- WHAT THE TASK REQUIRES: The required output is a single number: how many lines of the material contain the string "etrans".

● ● ● ●

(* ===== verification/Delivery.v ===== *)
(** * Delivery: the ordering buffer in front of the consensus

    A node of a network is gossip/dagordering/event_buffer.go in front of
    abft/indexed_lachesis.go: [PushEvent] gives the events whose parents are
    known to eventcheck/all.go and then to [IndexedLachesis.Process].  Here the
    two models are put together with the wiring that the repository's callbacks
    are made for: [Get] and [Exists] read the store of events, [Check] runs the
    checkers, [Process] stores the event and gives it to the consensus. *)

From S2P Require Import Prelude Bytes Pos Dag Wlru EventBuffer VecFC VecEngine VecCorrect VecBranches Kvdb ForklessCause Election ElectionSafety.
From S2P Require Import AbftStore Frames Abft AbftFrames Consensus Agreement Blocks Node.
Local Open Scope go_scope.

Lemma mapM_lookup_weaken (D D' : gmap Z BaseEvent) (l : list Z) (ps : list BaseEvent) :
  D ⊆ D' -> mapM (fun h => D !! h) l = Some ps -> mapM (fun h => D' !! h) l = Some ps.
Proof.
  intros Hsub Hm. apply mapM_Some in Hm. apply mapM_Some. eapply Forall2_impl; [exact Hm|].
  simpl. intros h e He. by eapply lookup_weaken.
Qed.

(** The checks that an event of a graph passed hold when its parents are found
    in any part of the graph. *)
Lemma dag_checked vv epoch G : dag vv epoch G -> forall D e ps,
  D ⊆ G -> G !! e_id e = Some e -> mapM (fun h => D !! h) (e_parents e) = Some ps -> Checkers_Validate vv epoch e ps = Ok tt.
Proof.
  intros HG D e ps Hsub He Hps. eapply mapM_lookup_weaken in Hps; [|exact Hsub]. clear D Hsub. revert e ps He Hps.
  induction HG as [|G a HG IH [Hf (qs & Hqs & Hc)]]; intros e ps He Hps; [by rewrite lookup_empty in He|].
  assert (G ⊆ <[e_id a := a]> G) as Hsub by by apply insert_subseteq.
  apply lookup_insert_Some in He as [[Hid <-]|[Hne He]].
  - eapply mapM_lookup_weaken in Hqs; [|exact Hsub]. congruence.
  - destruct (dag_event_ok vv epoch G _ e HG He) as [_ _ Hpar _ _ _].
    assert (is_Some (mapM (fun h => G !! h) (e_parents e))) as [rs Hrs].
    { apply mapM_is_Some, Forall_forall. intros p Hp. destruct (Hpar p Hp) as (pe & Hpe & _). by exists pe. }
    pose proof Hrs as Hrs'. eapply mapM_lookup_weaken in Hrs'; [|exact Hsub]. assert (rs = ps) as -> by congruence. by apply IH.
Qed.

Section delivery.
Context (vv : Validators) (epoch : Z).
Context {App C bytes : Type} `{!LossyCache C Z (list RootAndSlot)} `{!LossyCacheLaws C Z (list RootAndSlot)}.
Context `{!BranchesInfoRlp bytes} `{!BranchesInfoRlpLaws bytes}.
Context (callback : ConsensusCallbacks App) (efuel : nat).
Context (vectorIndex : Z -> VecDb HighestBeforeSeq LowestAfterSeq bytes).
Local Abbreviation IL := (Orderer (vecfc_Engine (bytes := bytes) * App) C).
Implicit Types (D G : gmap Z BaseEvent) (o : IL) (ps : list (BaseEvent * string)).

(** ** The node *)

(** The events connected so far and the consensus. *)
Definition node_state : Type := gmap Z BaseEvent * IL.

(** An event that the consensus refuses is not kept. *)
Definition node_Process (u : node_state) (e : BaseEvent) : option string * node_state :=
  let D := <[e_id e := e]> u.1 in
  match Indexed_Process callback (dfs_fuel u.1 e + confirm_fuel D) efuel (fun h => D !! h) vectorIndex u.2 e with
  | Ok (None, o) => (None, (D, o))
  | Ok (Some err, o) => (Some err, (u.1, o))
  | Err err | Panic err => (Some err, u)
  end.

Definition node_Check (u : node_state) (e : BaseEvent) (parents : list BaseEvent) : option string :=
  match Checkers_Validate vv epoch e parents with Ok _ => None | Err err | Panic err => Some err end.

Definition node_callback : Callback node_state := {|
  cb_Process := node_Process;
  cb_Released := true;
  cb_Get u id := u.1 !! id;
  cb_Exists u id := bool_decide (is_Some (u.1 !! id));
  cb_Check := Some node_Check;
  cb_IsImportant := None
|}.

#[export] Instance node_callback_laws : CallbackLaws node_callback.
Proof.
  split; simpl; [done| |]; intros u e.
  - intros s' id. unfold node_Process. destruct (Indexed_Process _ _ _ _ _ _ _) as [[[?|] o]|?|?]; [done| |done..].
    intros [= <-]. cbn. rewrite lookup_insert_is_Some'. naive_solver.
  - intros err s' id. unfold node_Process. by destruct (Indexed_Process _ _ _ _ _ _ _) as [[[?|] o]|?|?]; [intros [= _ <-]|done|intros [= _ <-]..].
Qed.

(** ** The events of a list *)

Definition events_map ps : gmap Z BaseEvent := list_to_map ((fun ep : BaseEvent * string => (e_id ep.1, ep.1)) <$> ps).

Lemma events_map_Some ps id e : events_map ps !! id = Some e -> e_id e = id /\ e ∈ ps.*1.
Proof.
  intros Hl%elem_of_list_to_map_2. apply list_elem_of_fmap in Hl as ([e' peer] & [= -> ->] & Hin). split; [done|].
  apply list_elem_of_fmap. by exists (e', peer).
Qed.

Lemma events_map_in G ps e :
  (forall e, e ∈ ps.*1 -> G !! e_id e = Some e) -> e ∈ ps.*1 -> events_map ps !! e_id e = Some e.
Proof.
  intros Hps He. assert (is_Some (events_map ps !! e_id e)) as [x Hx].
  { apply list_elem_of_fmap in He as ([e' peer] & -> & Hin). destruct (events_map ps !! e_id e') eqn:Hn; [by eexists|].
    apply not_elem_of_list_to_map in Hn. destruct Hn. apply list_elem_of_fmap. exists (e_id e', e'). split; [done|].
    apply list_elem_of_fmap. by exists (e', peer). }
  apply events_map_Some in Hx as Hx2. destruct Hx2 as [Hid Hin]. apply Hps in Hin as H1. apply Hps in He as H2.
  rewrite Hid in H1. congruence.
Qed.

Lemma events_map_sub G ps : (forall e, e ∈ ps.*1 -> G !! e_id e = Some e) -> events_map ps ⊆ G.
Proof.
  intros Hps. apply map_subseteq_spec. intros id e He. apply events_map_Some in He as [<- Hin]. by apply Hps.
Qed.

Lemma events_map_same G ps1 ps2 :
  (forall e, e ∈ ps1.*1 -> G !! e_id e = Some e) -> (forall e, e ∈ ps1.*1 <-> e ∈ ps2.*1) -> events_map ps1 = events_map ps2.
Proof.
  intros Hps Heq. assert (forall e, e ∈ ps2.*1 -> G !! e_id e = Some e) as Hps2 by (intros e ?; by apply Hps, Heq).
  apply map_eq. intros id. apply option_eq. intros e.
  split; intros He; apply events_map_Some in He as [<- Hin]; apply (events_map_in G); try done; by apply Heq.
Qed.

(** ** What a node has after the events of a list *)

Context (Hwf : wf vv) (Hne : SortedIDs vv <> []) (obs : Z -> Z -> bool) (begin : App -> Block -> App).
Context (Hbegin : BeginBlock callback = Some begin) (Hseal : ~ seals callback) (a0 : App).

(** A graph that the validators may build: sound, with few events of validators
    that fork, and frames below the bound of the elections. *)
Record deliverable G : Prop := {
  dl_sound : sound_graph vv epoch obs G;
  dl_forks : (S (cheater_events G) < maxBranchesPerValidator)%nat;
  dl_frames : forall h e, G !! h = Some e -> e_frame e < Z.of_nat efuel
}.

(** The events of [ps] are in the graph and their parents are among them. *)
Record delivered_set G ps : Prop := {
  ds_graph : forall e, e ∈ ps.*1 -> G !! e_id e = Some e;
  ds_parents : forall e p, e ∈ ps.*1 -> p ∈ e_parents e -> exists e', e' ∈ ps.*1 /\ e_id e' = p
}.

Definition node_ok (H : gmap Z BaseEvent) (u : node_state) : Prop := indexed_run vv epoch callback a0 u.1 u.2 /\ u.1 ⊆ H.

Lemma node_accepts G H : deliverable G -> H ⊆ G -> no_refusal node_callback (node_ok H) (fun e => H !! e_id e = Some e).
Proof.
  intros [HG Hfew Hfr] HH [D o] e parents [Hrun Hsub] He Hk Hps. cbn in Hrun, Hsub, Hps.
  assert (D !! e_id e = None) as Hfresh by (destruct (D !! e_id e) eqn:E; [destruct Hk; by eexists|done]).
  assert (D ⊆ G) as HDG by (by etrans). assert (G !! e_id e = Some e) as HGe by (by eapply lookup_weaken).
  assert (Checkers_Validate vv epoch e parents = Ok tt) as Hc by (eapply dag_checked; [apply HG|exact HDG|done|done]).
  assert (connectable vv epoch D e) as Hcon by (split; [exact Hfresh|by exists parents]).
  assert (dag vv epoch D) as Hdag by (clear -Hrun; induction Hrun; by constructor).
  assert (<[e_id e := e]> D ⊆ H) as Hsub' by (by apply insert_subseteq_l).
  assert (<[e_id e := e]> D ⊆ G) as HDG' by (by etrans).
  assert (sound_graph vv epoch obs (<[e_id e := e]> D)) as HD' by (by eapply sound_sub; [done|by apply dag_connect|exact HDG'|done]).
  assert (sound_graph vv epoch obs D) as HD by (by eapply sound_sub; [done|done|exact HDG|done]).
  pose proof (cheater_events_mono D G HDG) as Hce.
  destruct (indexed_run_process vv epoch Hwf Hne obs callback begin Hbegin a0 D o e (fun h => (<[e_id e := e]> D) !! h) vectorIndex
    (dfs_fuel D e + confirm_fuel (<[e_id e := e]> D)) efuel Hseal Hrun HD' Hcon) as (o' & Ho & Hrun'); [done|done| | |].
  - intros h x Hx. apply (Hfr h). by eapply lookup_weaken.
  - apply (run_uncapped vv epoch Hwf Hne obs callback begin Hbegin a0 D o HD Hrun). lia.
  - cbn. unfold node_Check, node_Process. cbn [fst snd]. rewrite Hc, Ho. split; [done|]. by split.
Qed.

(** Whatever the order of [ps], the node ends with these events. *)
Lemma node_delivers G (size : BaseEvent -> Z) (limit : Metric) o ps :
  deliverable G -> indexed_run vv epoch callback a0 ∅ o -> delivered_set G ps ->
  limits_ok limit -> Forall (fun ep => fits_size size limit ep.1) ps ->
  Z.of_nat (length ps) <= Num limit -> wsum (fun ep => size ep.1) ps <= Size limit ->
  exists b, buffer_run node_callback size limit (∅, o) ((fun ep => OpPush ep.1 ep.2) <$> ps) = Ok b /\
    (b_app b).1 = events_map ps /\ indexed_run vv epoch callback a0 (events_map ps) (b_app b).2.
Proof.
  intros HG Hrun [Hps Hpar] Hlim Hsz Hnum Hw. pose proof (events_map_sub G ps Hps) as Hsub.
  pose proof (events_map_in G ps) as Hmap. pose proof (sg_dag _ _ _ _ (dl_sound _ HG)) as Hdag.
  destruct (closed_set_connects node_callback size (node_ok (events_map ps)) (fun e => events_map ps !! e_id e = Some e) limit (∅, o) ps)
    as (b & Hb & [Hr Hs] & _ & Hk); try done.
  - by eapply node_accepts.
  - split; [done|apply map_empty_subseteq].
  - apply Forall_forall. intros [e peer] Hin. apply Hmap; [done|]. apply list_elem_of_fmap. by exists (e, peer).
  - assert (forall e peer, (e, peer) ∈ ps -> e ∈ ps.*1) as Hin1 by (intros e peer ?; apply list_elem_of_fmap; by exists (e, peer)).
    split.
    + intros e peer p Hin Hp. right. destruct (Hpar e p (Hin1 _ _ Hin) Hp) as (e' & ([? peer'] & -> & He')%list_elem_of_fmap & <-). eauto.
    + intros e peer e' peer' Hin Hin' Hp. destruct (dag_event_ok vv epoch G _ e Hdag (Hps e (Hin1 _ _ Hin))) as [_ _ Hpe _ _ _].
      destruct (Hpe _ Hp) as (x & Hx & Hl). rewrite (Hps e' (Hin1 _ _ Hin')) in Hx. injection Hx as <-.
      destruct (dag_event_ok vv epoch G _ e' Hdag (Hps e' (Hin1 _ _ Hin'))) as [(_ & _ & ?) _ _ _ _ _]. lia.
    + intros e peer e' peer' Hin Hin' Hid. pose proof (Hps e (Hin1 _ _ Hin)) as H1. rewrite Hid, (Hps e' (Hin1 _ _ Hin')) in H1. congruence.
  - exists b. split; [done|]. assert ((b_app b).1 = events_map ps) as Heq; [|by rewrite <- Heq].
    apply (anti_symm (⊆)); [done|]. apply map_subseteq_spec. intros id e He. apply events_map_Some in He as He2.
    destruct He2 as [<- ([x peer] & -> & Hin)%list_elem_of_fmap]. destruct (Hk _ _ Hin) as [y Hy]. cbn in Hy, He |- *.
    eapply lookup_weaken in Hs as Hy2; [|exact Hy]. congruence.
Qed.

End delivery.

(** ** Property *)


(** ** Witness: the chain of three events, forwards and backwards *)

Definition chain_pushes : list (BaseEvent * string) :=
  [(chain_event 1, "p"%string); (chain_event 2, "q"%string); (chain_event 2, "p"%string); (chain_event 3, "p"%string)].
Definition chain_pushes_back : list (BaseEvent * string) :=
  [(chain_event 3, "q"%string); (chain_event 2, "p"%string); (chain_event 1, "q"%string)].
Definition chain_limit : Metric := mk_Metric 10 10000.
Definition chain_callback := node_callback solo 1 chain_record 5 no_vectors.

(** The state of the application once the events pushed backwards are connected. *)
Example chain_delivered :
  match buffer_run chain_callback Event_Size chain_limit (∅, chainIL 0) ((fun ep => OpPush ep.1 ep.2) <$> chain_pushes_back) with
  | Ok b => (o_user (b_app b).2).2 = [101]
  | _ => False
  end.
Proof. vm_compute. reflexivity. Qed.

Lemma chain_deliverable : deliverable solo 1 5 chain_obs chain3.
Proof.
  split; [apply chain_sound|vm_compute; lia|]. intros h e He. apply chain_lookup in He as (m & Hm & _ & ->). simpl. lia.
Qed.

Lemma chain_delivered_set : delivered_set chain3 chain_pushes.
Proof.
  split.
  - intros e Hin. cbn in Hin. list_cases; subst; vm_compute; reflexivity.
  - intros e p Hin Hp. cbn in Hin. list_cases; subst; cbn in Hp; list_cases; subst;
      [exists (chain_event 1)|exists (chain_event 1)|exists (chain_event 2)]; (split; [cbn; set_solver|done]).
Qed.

● ● ● ●

- TASK ANSWER: 2